Collected data entries:
========================
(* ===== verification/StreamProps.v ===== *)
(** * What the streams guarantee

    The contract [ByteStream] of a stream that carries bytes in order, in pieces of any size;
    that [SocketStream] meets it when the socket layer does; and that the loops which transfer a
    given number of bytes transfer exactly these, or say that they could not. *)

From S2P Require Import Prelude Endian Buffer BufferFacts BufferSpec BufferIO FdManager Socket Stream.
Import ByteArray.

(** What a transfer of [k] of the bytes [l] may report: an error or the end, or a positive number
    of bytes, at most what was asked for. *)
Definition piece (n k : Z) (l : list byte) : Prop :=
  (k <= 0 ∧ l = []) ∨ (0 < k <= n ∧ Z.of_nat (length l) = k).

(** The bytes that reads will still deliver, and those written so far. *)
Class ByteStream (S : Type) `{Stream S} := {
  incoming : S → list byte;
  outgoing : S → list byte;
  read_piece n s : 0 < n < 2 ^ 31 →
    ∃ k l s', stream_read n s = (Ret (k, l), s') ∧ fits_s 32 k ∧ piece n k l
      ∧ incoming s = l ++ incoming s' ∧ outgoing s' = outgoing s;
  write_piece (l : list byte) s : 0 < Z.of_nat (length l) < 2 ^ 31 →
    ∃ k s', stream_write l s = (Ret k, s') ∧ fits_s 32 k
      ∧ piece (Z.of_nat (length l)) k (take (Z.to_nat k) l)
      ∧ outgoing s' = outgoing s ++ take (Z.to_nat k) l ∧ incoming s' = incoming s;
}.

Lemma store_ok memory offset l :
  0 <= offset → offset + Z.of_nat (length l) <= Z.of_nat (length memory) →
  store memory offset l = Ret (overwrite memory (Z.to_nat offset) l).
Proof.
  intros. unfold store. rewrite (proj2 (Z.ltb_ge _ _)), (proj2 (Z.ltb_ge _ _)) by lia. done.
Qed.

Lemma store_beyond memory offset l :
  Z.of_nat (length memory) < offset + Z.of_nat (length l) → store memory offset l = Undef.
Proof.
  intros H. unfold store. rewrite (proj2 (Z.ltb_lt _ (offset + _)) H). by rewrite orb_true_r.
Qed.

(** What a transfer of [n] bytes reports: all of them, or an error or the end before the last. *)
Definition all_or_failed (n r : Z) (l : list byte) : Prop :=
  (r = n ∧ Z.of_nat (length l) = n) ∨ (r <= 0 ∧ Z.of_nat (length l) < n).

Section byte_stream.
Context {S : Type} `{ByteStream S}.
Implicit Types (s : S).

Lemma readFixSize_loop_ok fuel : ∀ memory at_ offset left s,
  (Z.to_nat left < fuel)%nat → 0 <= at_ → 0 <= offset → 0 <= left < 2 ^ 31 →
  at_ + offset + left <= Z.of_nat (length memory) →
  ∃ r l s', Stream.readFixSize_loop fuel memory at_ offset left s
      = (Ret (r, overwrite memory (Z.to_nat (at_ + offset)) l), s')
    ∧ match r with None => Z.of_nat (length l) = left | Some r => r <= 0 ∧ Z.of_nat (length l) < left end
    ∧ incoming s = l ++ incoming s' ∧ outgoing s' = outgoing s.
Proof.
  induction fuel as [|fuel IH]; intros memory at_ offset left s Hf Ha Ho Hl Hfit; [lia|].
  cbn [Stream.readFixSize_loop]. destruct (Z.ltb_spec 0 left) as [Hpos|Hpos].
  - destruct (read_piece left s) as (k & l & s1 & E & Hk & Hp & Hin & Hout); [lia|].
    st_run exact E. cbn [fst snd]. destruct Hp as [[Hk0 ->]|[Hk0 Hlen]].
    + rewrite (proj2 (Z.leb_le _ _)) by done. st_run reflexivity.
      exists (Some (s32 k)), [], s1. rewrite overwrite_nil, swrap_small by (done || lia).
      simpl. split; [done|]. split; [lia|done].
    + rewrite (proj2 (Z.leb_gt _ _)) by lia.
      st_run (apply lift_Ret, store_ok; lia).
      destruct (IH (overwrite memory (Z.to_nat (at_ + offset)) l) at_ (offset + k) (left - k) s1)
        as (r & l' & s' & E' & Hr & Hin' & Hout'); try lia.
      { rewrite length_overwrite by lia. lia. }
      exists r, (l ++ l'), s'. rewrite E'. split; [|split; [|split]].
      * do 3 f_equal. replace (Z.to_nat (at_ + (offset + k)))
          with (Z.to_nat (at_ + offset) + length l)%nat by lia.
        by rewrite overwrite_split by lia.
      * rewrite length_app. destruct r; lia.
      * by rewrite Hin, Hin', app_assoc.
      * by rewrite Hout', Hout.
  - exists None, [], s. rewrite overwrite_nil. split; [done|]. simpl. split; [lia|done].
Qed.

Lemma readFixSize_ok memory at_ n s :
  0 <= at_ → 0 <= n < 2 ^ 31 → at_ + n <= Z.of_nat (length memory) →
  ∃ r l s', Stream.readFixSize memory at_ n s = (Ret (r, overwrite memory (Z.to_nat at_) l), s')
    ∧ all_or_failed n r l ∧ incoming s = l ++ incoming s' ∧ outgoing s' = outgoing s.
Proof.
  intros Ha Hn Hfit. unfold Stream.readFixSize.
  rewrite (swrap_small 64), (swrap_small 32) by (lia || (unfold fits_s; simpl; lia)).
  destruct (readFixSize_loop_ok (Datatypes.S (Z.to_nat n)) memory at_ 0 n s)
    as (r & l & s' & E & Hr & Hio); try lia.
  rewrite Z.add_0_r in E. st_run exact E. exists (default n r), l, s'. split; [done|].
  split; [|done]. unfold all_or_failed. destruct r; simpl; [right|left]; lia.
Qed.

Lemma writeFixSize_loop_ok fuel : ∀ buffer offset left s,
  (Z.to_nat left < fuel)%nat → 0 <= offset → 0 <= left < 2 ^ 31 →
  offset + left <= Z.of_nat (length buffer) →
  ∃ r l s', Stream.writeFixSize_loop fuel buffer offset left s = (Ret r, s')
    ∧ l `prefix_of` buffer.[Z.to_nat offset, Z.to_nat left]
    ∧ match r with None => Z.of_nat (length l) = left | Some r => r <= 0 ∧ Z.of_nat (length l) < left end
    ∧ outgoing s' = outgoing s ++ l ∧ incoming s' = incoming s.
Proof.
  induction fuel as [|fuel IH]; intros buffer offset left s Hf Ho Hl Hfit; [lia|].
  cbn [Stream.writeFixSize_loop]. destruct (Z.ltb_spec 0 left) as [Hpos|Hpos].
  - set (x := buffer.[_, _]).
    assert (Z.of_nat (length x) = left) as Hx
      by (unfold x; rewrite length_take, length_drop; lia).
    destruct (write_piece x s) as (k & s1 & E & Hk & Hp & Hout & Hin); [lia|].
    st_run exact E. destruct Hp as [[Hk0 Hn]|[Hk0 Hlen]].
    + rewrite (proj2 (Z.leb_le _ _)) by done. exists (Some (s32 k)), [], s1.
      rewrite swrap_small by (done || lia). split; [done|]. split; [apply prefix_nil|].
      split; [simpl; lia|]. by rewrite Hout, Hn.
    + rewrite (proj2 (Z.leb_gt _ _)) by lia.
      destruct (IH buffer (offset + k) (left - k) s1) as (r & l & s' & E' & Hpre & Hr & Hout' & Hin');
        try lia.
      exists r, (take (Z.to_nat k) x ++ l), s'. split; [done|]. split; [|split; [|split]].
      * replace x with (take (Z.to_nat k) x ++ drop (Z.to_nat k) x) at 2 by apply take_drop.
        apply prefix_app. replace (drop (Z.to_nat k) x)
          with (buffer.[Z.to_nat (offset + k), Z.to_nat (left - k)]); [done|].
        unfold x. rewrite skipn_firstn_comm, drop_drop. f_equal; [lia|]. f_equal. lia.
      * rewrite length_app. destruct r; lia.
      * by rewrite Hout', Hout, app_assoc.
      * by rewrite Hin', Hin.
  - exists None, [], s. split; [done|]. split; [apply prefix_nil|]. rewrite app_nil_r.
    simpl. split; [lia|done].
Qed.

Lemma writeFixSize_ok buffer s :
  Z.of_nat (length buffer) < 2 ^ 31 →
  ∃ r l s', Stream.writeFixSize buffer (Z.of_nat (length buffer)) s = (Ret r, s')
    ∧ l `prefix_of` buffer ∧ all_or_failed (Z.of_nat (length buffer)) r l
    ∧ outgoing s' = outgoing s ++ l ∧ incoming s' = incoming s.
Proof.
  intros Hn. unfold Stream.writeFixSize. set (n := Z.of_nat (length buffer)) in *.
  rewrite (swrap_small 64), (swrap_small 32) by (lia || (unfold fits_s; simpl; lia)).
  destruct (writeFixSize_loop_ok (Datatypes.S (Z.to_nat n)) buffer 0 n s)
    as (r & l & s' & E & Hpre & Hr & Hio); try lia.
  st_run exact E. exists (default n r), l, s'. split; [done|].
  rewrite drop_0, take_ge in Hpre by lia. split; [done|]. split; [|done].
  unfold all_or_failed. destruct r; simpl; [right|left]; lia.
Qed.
========================
> **Problem details**:
Starting with the first line of the data above, copy each line exactly until you reach the line with "(k <= 0 ∧ l = []) ∨ (0 < k"; include that line as well.

> **Result for this task**:
(* ===== verification/StreamProps.v ===== *)
(** * What the streams guarantee

    The contract [ByteStream] of a stream that carries bytes in order, in pieces of any size;
    that [SocketStream] meets it when the socket layer does; and that the loops which transfer a
    given number of bytes transfer exactly these, or say that they could not. *)

From S2P Require Import Prelude Endian Buffer BufferFacts BufferSpec BufferIO FdManager Socket Stream.
Import ByteArray.

(** What a transfer of [k] of the bytes [l] may report: an error or the end, or a positive number
    of bytes, at most what was asked for. *)
Definition piece (n k : Z) (l : list byte) : Prop :=
  (k <= 0 ∧ l = []) ∨ (0 < k <= n ∧ Z.of_nat (length l) = k).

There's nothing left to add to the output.